La persistance du phénomène fait croire que nous avons vraisemblablement affaire à des pénuries organisées. Ces derniers jours, c’est de nouveau l’huile de table qui fait parler d’elle. Avant cela, il y a eu l’épisode de la semoule, de la farine, ou encore le lait dont la distribution est régulièrement perturbée, sans oublier la pomme de terre qui à un moment donné était hors de prix.

Ces humeurs du marché, entre surenchère, mercuriale qui s’emballe et pénuries, rythment le quotidien des Algériens depuis suffisamment longtemps maintenant pour que l’on se pose sérieusement la question : n’y a-t-il donc pas moyen de mettre le holà une bonne fois pour toutes à ces abus, sécuriser les approvisionnements en produits de première nécessité et stabiliser les prix ? La tâche s’avère à première vue complexe, surtout qu’un autre phénomène souterrain s’en mêle : l’informel.

De fait, le marché obéit dans sa structure, pour une large part, à des forces obscures. Des agents presque invisibles. Mais la mission n’est pas pour autant impossible. A ce propos, on ne peut que saluer la promulgation de la nouvelle loi «relative à la lutte contre la spéculation illicite». Le texte (loi n°21-15 du 28 décembre 2021) vient d’être publié au Journal officiel.

A travers cet arsenal juridique, l’Etat durcit le ton et entend sévir contre les spéculateurs qui, selon le mot du ministre de la Justice, Abderrachid Tabi, ont «déclaré la guerre au citoyen» et «menacent la stabilité de la société». Des accusations lourdes traduites par des peines tout aussi lourdes allant de 20 à 30 ans de réclusion.

Cela peut aller même jusqu’à la perpétuité si les opérations de spéculation «ont été commises par un groupe criminel organisé». On souhaite donc vivement que la promulgation de cette loi aura l’effet dissuasif escompté. Cela dit, un texte réglementaire, si parfait et si complet soit-il, ne suffit pas à lui seul à corriger un dysfonctionnement ou éradiquer une pratique criminelle.
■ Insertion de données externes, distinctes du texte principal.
Definition iomac_tree : io_registry iomac := {|
  ir_parent _ service := assoc iomac_parents service;
  ir_path _ service := assoc iomac_paths service;
  ir_conforms service cls := bool_decide ((service, cls) ∈ iomac_classes);
  ir_value service prop := option_map (fun ix => ix.2.2) (iomac_find service prop);
  ir_matching cls := map Zpos (iomac_matching cls);
  ir_cf := iomac_cf;
  ir_type_id := iomac_type_id;
  ir_release := "15.0.0";
  ir_refs := iw_refs;
  ir_kernel w := KernelSide (map Zpos <$> iw_items w) (map iomac_message (iw_todo w)) (iw_ports w)
|}.

Lemma iomac_find_elem service prop i x : iomac_find service prop = Some (i, x) ->
  iomac_props !! i = Some x /\ x.1 = (service, prop) /\ (i < 9)%nat.
Proof.
  intros E. apply list_find_Some in E as (E & Hx & _). split; [done|]. split; [done|].
  by apply lookup_lt_Some in E.
Qed.

Lemma iomac_value_elem service prop x : ir_value iomac_tree service prop = Some x ->
  (service, prop, x) ∈ iomac_props.
Proof.
  cbn [ir_value iomac_tree]. destruct (iomac_find service prop) as [[i [k y]]|] eqn:E; [|done]. intros [= <-].
  apply iomac_find_elem in E as (E & Hk & _). cbn in Hk. subst k. by eapply list_elem_of_lookup_2.
Qed.

Lemma iomac_drop_documented x w : x ∈ iw_refs w -> drops_ref iomac_tree x w (iw_drop x w).
Proof. intros Hx. split; [|done]. symmetry. by apply gmultiset_disj_union_difference'. Qed.

Lemma iomac_parent_cases x y : assoc iomac_parents x = Some y ->
  (x = 1 /\ y = 2) \/ (x = 2 /\ y = 3) \/ (x = 3 /\ y = 5) \/ (x = 5 /\ y = 6).
Proof. cbn [assoc iomac_parents]. intros E. repeat (case_match; [rewrite Z.eqb_eq in *; injection E as <-; lia|]). discriminate. Qed.

Lemma iomac_rooted plane service : rooted iomac_tree plane 4 service.
Proof.
  assert (H6 : rooted iomac_tree plane 0 6) by exact I.
  cbn [rooted ir_parent iomac_tree].
  destruct (assoc iomac_parents service) as [p|] eqn:E; [|done].
  by destruct (iomac_parent_cases _ _ E) as [[_ ->]|[[_ ->]|[[_ ->]|[_ ->]]]].
Qed.

Lemma iomac_documented fuel : (4 < fuel)%nat -> registry_documented iomac_tree fuel.
Proof.
  intros Hfuel. split.
  - by intros w b w' [= <- <-].
  - done.
  - intros service prop w d w'. cbn [IORegistryEntryCreateCFProperty iomac_registry ir_value iomac_tree].
    destruct (iomac_find service prop) as [[i [k x]]|] eqn:E; intros [= <- <-]; [|done].
    apply iomac_find_elem in E as (E & _ & Hi). split_and!; [lia| |done]. unfold ir_cf, iomac_tree, iomac_cf.
    replace (Z.to_nat _) with i by lia. by rewrite E.
  - intros d w u w' Hd [= <- <-]. by apply iomac_drop_documented.
  - done.
  - done.
  - done.
  - done.
  - by intros [] [].
  - intros d s n w0 w o w' Hd _. cbn. cbn in Hd. rewrite Hd. by intros [= <- <-].
  - intros d l w Hd. cbn in *. by rewrite Hd.
  - intros d l n w r w' Hd. cbn in *. rewrite Hd. by intros [= <- <-].
  - intros service prop l Hv%iomac_value_elem.
    assert (Hall : Forall (fun x => match x.2 with CFData l => Forall (fun b => 0 <= b < 256) l | _ => True end) iomac_props).
    { repeat constructor; lia. }
    by apply (proj1 (Forall_forall _ _) Hall _ Hv).
  - intros d n type w r w' Hd. cbn in *. rewrite Hd. by intros [= <- <-].
  - intros service n Hv%iomac_value_elem.
    assert (Hall : Forall (fun x => match x.2 with
      | CFNumber n => x.1.2 = "idProduct" -> 0 <= n < 2 ^ 16 | _ => True end) iomac_props).
    { repeat constructor; cbn; try discriminate; lia. }
    by apply (proj1 (Forall_forall _ _) Hall _ Hv).
  - intros service plane w r w'. cbn [IORegistryEntryGetPath iomac_registry ir_path iomac_tree].
    by destruct (assoc iomac_paths service); intros [= <- <-].
  - intros service plane w r w'. cbn [IORegistryEntryGetParentEntry iomac_registry ir_parent iomac_tree].
    destruct (assoc iomac_parents service) as [p|] eqn:E; intros [= <- <-]; [|done]. split; [done|]. split; [|done].
    apply iomac_parent_cases in E. lia.
  - by intros service cls w r w' [= <- <-].
  - by intros x w u w' [= <- <-].
  - intros x w u w' Hd [= <- <-]. by apply iomac_drop_documented.
  - intros it w r w'. cbn [IOIteratorNext iomac_registry ir_kernel ir_refs iomac_tree ks_items]. rewrite lookup_fmap.
    destruct (iw_items w !! it) as [[|x l]|]; cbn [fmap option_fmap option_map list_fmap]; intros [= <- <-]; try done.
    split_and!; [done|done|done|]. unfold ks_set. cbn. by rewrite fmap_insert.
  - intros cls w r w' [= <- <-]. right. cbn [fst snd]. split_and!; [done|lia|done|].
    unfold ks_set. cbn. by rewrite fmap_insert.
  - intros plane service. exists 4%nat. split; [exact Hfuel|]. apply iomac_rooted.
Qed.

Definition iomac_boot : st iomac :=
  St (IoMac {[+ 1 +]} ∅ [] ∅) (common_init false) (Mem (LMem ∅ ∅) (HMem ∅ ∅) ∅ ∅ ∅ ∅).
Definition iomac_controllers : list usb_controller := [UsbController 3 "IOService:/xhci"].

Lemma iomac_controllers_ok : controllers_ok iomac_controllers.
Proof. apply Forall_singleton. cbn. lia. Qed.
Lemma iomac_boot_stack : stack_known iomac_tree iomac_boot.
Proof. split; [by left|done]. Qed.

Lemma process_darwin_device_correct_witness :
  exists r p s', process_darwin_device 10 iomac_controllers 1 iomac_boot = Done ((r, p), s') /\
    same_refs iomac_tree (s_world iomac_boot) (s_world s') /\ stack_known iomac_tree s' /\
    ((r = 1 /\ exists d sts, described iomac_tree iomac_controllers 1 d /\ p <> NULL /\
        ~ in_use (s_mem iomac_boot) p /\ s_mem s' = set_statics sts (with_new_dev p d (s_mem iomac_boot))) \/
     (((r = 0 /\ forall d, ~ described iomac_tree iomac_controllers 1 d) \/ darwin_failure r) /\
        p = NULL /\ same_objects iomac_boot s')).
Proof.
  apply (process_darwin_device_correct iomac_tree 10 iomac_controllers 1 iomac_boot);
    [apply iomac_documented; lia|apply bump_documented|apply iomac_controllers_ok|apply iomac_boot_stack].
Defined.

(** The serial port is found with its node and its location, the device that is
    not on USB is not. *)
Example iomac_modem :
  match process_darwin_device 10 iomac_controllers 1 iomac_boot,
        process_darwin_device 10 iomac_controllers 7 iomac_boot with
  | Done ((r, p), s'), Done (rp', _) =>
      r = 1 /\ rp' = (0, NULL) /\
      (fun d => (dev_key d, dev_location d, dev_path d, dev_vid d, dev_pid d, dev_iface d, dev_product d,
         dev_manufacturer d)) <$> m_devs (s_mem s') !! p =
        Some (Some "abc", Some "usb-3-2-4", Some "/dev/cu.modem", 5824, 1155, 1, Some "modem", None) /\
      iw_refs (s_world s') = {[+ 1 +]}
  | _, _ => False
  end.
Proof. vm_compute. by repeat split. Qed.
Le droit demande avant tout à être appliqué et ne pas rester lettre morte. Pour cela, il est indispensable, pour ce qui est de l’application de cette nouvelle loi antispéculation, de renforcer en effectifs et moyens matériels les directions du commerce à travers toutes les wilayas, afin qu’elles puissent intensifier leurs missions d’inspection sur le terrain, de même que les équipes de l’administration fiscale. Il y a lieu de souligner également l’importance du travail de veille citoyenne.

Cela suppose une plus grande implication des consommateurs qui ne doivent plus se contenter de subir de façon passive, mais sont appelés à s’organiser et multiplier les actions collectives, type associations de protection des consommateurs. Ce travail de veille, qui gagnerait d’ailleurs à mettre à profit l’inestimable potentiel de communication des réseaux sociaux, permettra ainsi de documenter et de signaler les opérations commerciales illicites et d’identifier les spéculateurs patentés.

La nouvelle loi, justement, n’a pas omis de mentionner la prise en compte des actions en justice intentées par les associations civiques (article 9). Par ailleurs, il est primordial que l’Etat ne se désengage pas de la fourniture directe de certains produits de base et continue à protéger les couches les plus défavorisées à travers des mécanismes et des réseaux de distribution appropriés.

Et l’on ne peut que se féliciter que le texte antispéculation ait pensé à cet aspect en exhortant les collectivités locales à mettre en place «des points de vente de produits de première nécessité ou de large consommation à des prix répondant aux besoins des catégories à revenus modestes».